I wanted to write something for National Breastfeeding Month, not to say that my experience was right or wrong, but simply to write and share what I went through as a mother.
I struggled with breastfeeding my son Parker. I used a shield for nearly a year, and when he stopped nursing on his own, I nearly threw a party to celebrate. It was not my favorite thing, but I did it because I felt that I should.
About a week after my daughter Matilda was born, she became very ill and was hospitalized for 72 days. On the day that I took her to the hospital — thinking that we might need to stay for a night — I threw a hand pump in my diaper bag on the way out the door. We were transferred from our local hospital to a regional hospital and then on to NYC. All the while, I found myself pumping every few hours.
At first I was focused on the idea that Matilda would need to nurse soon, and I wanted my supply to be ready. But as the days turned into weeks, it became clear that Matilda would not be having my milk any time soon. Yet I still pumped every few hours.
The nurses would give me a hard time for dumping it down the drain. “You’re throwing away liquid gold,” everyone would tell me. But I had nowhere to clean my pump, I had nowhere to store my milk, not to mention I was drinking enough coffee to keep a truck driver awake. I didn’t care about the gold, I just wanted to keep my mind open and operational.
All the pumping gave me something to do. It gave me a focus and a chance to hope and dream about the possibility that one day I would be back home nursing my baby on the couch with my two-year-old snuggled up right beside us.
And in all honesty, I thought I might as well burn some calories while I sat, ate, and waited by my daughter’s side for a miracle. Which we got when she was 6 weeks old. She had a liver transplant and everything went well. Except that during the surgery they nicked a lymphatic vessel, so she was unable to process fat for another month. She was on a special formula and given lipids through an IV.
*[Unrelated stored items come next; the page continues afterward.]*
(** [renderBW] on layers without filters and masks, by what the compositor
    does with the placements of the layers. *)
Lemma renderBW_outcomes :
  exists log ds,
    (forall cb,
       render E iCanvas (Some cb) = (emits log ;;; composite E iCanvas ds cb))
    /\ Forall2
         (fun l d =>
            placed l d /\ centred iCanvas d
            /\ contentSize E iCanvas l
               = Some (HtmlCanvas.width (LayerData.img d),
                       HtmlCanvas.height (LayerData.img d)))
         (ICanvas.layers iCanvas) ds
    /\ ((ds = []
         /\ forall cb, renderBW E iCanvas cb = (log, inl TypeError))
        \/ (exists log' composited,
              delivers (composite E iCanvas ds) log' composited
              /\ HtmlCanvas.width composited = ICanvas.width iCanvas
              /\ HtmlCanvas.height composited = ICanvas.height iCanvas
              /\ forall cb,
                   renderBW E iCanvas cb
                   = match Env.process E "luminancebw" with
                     | Some f =>
                         emits (log ++ log' ++ readCall composited
                                :: filterCalls E "luminancebw" composited) ;;;
                         cb (Some (filtered E f NoOptions composited))
                     | None =>
                         ((log ++ log' ++ readCall composited
                           :: missingCalls E composited)%list,
                          inl TypeError)
                     end)
        \/ (exists log' mode,
              raises E (composite E iCanvas ds) log' mode
              /\ forall cb,
                   renderBW E iCanvas cb
                   = ((log ++ log')%list, inl (NoSuchBlendMode mode)))).
Proof.
  destruct (render_plain E iCanvas Hplain) as (log & ds & Hrun & _ & Hall).
  exists log, ds. split; [exact Hrun|]. split; [exact Hall|].
  assert (forall cb,
            renderBW E iCanvas cb
            = (emits log ;;;
               composite E iCanvas ds (fun canvas =>
                 match canvas with
                 | None => throw TypeError
                 | Some canvas =>
                     ctx_getImageData E canvas 0 0
                       (HtmlCanvas.width canvas) (HtmlCanvas.height canvas) ;;;
                     (fn <- processImage E
                              (Some [Filter.mk "luminancebw" NoOptions]) ;;
                      fn (Some canvas) (fun c => cb c))
                 end))) as Hbw
    by (intros cb; exact (Hrun _)).
  destruct ds as [|d ds].
  - left. split; [reflexivity|]. intros cb. rewrite Hbw. cbn [composite].
    rewrite bind_emits. cbn. now rewrite app_nil_r.
  - destruct (composite_cases E iCanvas d ds)
      as [(log2 & c & Hok & Hw & Hh & _)|(log2 & mode & Hmode & Hbad)].
    + right. left. exists log2, c.
      split; [exact Hok|]. split; [exact Hw|]. split; [exact Hh|].
      intros cb. rewrite Hbw, Hok, renderBW_callback.
      destruct (Env.process E "luminancebw").
      * now rewrite !emits_app, <- app_assoc.
      * rewrite !bind_emits. cbn [fst snd]. reflexivity.
    + right. right. exists log2, mode. split; [split; assumption|].
      intros cb. rewrite Hbw, Hbad, bind_emits. reflexivity.
Qed.
(** C1, as stated, fails: [executeWorkflow] called for a file that is pending
    is not rejected; it hands a second request to [fetch], and two fetches for
    the same file are in flight. *)
Lemma second_call_while_pending_issues_second_fetch :
  pending (readModel "f1" pendingState) = true
  ∧ (executeWorkflow "f1" pendingState).2
    = Some {| req_authorization := "Bearer app-key"; req_upload_file_id := "f1";
              req_user := "user-123" |}
  ∧ (inFlight <$> run readyWorld [ExecuteCalled "f1"; ExecuteCalled "f1"])
    = Some ["f1"; "f1"].
Proof. vm_compute. done. Qed.

(** C1, amended: [executeWorkflow] has no check of its own for a pending file:
    whenever the credential is given and the file is registered it adds the
    file id to the executing set and issues its request.  What keeps a file
    from having two executions in flight is the page: the action cell of a
    pending file carries no execute button.  So in every run from the initial
    state in which [executeWorkflow] is called through an offered button only,
    no file id has two fetches in flight, and the fetches in flight are the
    executing set.  Executions of different files do not interfere: a call or
    the end of an execution for one file leaves the pending flag and the
    latest record of any other file as they are. *)
Theorem offered_runs_keep_one_fetch_per_file (events : list Event) (w : World) :
  runOffered initialWorld events = Some w →
  oneFetchPerFile w
  ∧ (∀ fileId, fileId ∈ inFlight w → offered w (ExecuteCalled fileId) = false)
  ∧ (∀ fileId,
       credentialGiven (ui w) = true → hasFile fileId (ui w) = true →
       ∃ request,
         executeWorkflow fileId (ui w)
         = (setError None (setExecutingWorkflows (λ prev, prev ∪ {[fileId]}) (ui w)),
            Some request))
  ∧ (∀ fileId other,
       other ≠ fileId →
       isExecuting other (executeWorkflow fileId (ui w)).1 = isExecuting other (ui w)
       ∧ ∀ outcome now,
           readModel other (executeWorkflowSettled fileId outcome now (ui w))
           = readModel other (ui w)).
Proof.
  intros Hrun.
  assert (oneFetchPerFile w) as Hinv.
  { eapply runOffered_preserves_oneFetchPerFile; [|exact Hrun].
    split; [constructor|]. intros fileId. simpl. by rewrite elem_of_nil, elem_of_empty. }
  split_and!.
  - exact Hinv.
  - intros fileId Hin. destruct Hinv as [_ Hagree]. apply Hagree in Hin.
    simpl. rewrite (pending_not_offered _ _ Hin). apply andb_false_r.
  - intros fileId Hkey Hfile. eexists. by apply executeWorkflow_accepted.
  - intros fileId other Hne. split.
    + by apply executeWorkflow_other_pending.
    + intros outcome now. by apply executeWorkflowSettled_other.
Qed.
(** No event appends to the history: a listener leaves the list as it
    is or empties it. *)
Lemma handle_never_appends env ev s :
  imageHistory (handle env ev s) = imageHistory s
  \/ imageHistory (handle env ev s) = [].
Proof.
  destruct ev; cbn [handle]; try (left; reflexivity).
  - left. unfold generateButton_click.
    destruct (negb (truthy (trim (prompt s)))); [reflexivity|].
    apply generate_keeps_history.
  - left. unfold downloadButton_click, handleDownload.
    destruct (downloadLink s) as [link|]; [|reflexivity].
    destruct (truthy link); reflexivity.
  - left. destruct (historyContainerEl s !! i) as [item|]; [|reflexivity].
    unfold handleDownload. destruct (truthy _); reflexivity.
  - right. unfold clearHistoryButton_click, clearImageHistory. cbn.
    now rewrite renderImageHistory_imageHistory, saveHistory_imageHistory.
  - left. unfold apiKeyInputEl_input. cbn.
    match goal with
    | |- context [saveCustomApiKeySettings env ?s0] =>
        destruct (saveCustomApiKeySettings_controls env s0) as (_ & _ & Hh)
    end.
    exact Hh.
  - left. unfold useCustomApiKeyCheckbox_change. cbn.
    match goal with
    | |- context [saveCustomApiKeySettings env ?s0] =>
        destruct (saveCustomApiKeySettings_controls env s0) as (_ & _ & Hh)
    end.
    exact Hh.
Qed.

(** ** Writing and reading the stored history *)

Section Digits.

Lemma digits_uint_uint_digits d : digits_uint (uint_digits d) = Some d.
Proof.
  induction d as [|? IH|? IH|? IH|? IH|? IH|? IH|? IH|? IH|? IH|? IH];
    simpl; [reflexivity | rewrite IH; reflexivity ..].
Qed.

(** The digits of a positive number do not start with a zero. *)
Lemma to_uint_head p :
  match Pos.to_uint p with
  | Decimal.Nil | Decimal.D0 _ => False
  | _ => True
  end.
Proof.
  pose proof (DecimalPos.Unsigned.to_of (Pos.to_uint p)) as Hnorm.
  rewrite DecimalPos.Unsigned.of_to in Hnorm. cbn in Hnorm.
  pose proof (DecimalPos.Unsigned.to_uint_nonzero p) as Hnz.
  pose proof (DecimalPos.Unsigned.to_uint_nonnil p) as Hnn.
  destruct (Pos.to_uint p) as [|r| | | | | | | | |] eqn:E; try exact I.
  - exact (Hnn eq_refl).
  - unfold Decimal.unorm in Hnorm.
    destruct (Decimal.nzhead (Decimal.D0 r)) eqn:Hh; try discriminate.
    + exact (Hnz Hnorm).
    + exact (DecimalFacts.nzhead_nonzero _ _ Hh).
Qed.

Lemma is_digit_uint_digits d : forallb is_digit (uint_digits d) = true.
Proof. induction d; simpl; auto. Qed.

Lemma span_digits_app ds rest :
  forallb is_digit ds = true ->
  match rest with c :: _ => is_digit c = false | [] => True end ->
  span_digits (ds ++ rest) = (ds, rest).
Proof.
  intros Hds Hrest. induction ds as [|c ds IH]; simpl in *.
  - destruct rest as [|c r]; [reflexivity|]. simpl. now rewrite Hrest.
  - apply andb_true_iff in Hds as [Hc Hds]. now rewrite Hc, IH.
Qed.

End Digits.

Section Numbers.

Lemma is_digit_cases c :
  is_digit c = true ->
  c = 48 \/ c = 49 \/ c = 50 \/ c = 51 \/ c = 52
  \/ c = 53 \/ c = 54 \/ c = 55 \/ c = 56 \/ c = 57.
Proof.
  unfold is_digit. rewrite andb_true_iff, !N.leb_le. lia.
Qed.

Lemma uint_digits_to_uint p :
  exists c ds,
    uint_digits (Pos.to_uint p) = c :: ds
    /\ is_digit c = true /\ c <> 48 /\ forallb is_digit ds = true.
Proof.
  pose proof (to_uint_head p) as Hhead.
  destruct (Pos.to_uint p) as [|r|r|r|r|r|r|r|r|r|r]; try contradiction;
    eexists _, (uint_digits r); simpl;
    (split; [reflexivity|split; [reflexivity|split; [discriminate|]]]);
    apply is_digit_uint_digits.
Qed.

Lemma lex_number_digits c ds rest :
  is_digit c = true -> c <> 48 -> forallb is_digit ds = true ->
  lex_number ((c :: ds) ++ 125 :: rest) = Some (c :: ds, 125 :: rest)
  /\ lex_number (45 :: (c :: ds) ++ 125 :: rest)
     = Some (45 :: c :: ds, 125 :: rest).
Proof.
  intros Hc H0 Hds.
  pose proof (span_digits_app ds (125 :: rest) Hds eq_refl) as Hspan.
  destruct (is_digit_cases c Hc)
    as [->|[->|[->|[->|[->|[->|[->|[->|[->| ->]]]]]]]]];
    try congruence;
    unfold lex_number, lex_int_part; simpl; rewrite Hspan; simpl;
    rewrite app_nil_r; split; reflexivity.
Qed.

(** A number as [Number_toString] writes it is read back whole when a
    closing brace follows. *)
Lemma lex_number_toString z rest :
  lex_number (Number_toString z ++ 125 :: rest)
  = Some (Number_toString z, 125 :: rest).
Proof.
  destruct z as [|p|p]; [reflexivity| |];
    unfold Number_toString; cbn [Z.to_int];
    destruct (uint_digits_to_uint p) as (c & ds & -> & Hc & H0 & Hds);
    apply (lex_number_digits c ds rest Hc H0 Hds).
Qed.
Now the race was almost over, and I had to pump just to see if we could make it to the finish line. The occupational therapist would come to the hospital room and work with Matilda so that she might be able to remember all the baby things she once knew. Teaching a three-month-old to suck, swallow, and be coordinated isn’t an easy task. But soon enough, she mastered the bottle with ease.
And believe it or not, at four months old, I put her on the breast and she latched on. We made it. Matilda is now 10 months old and continues to nurse like a champ.
It wasn’t about what society thought, or conquering something that I hated the first time around. It was about survival. It was about being a mother when I was not allowed to care for my newborn. It was about hope. And triumph.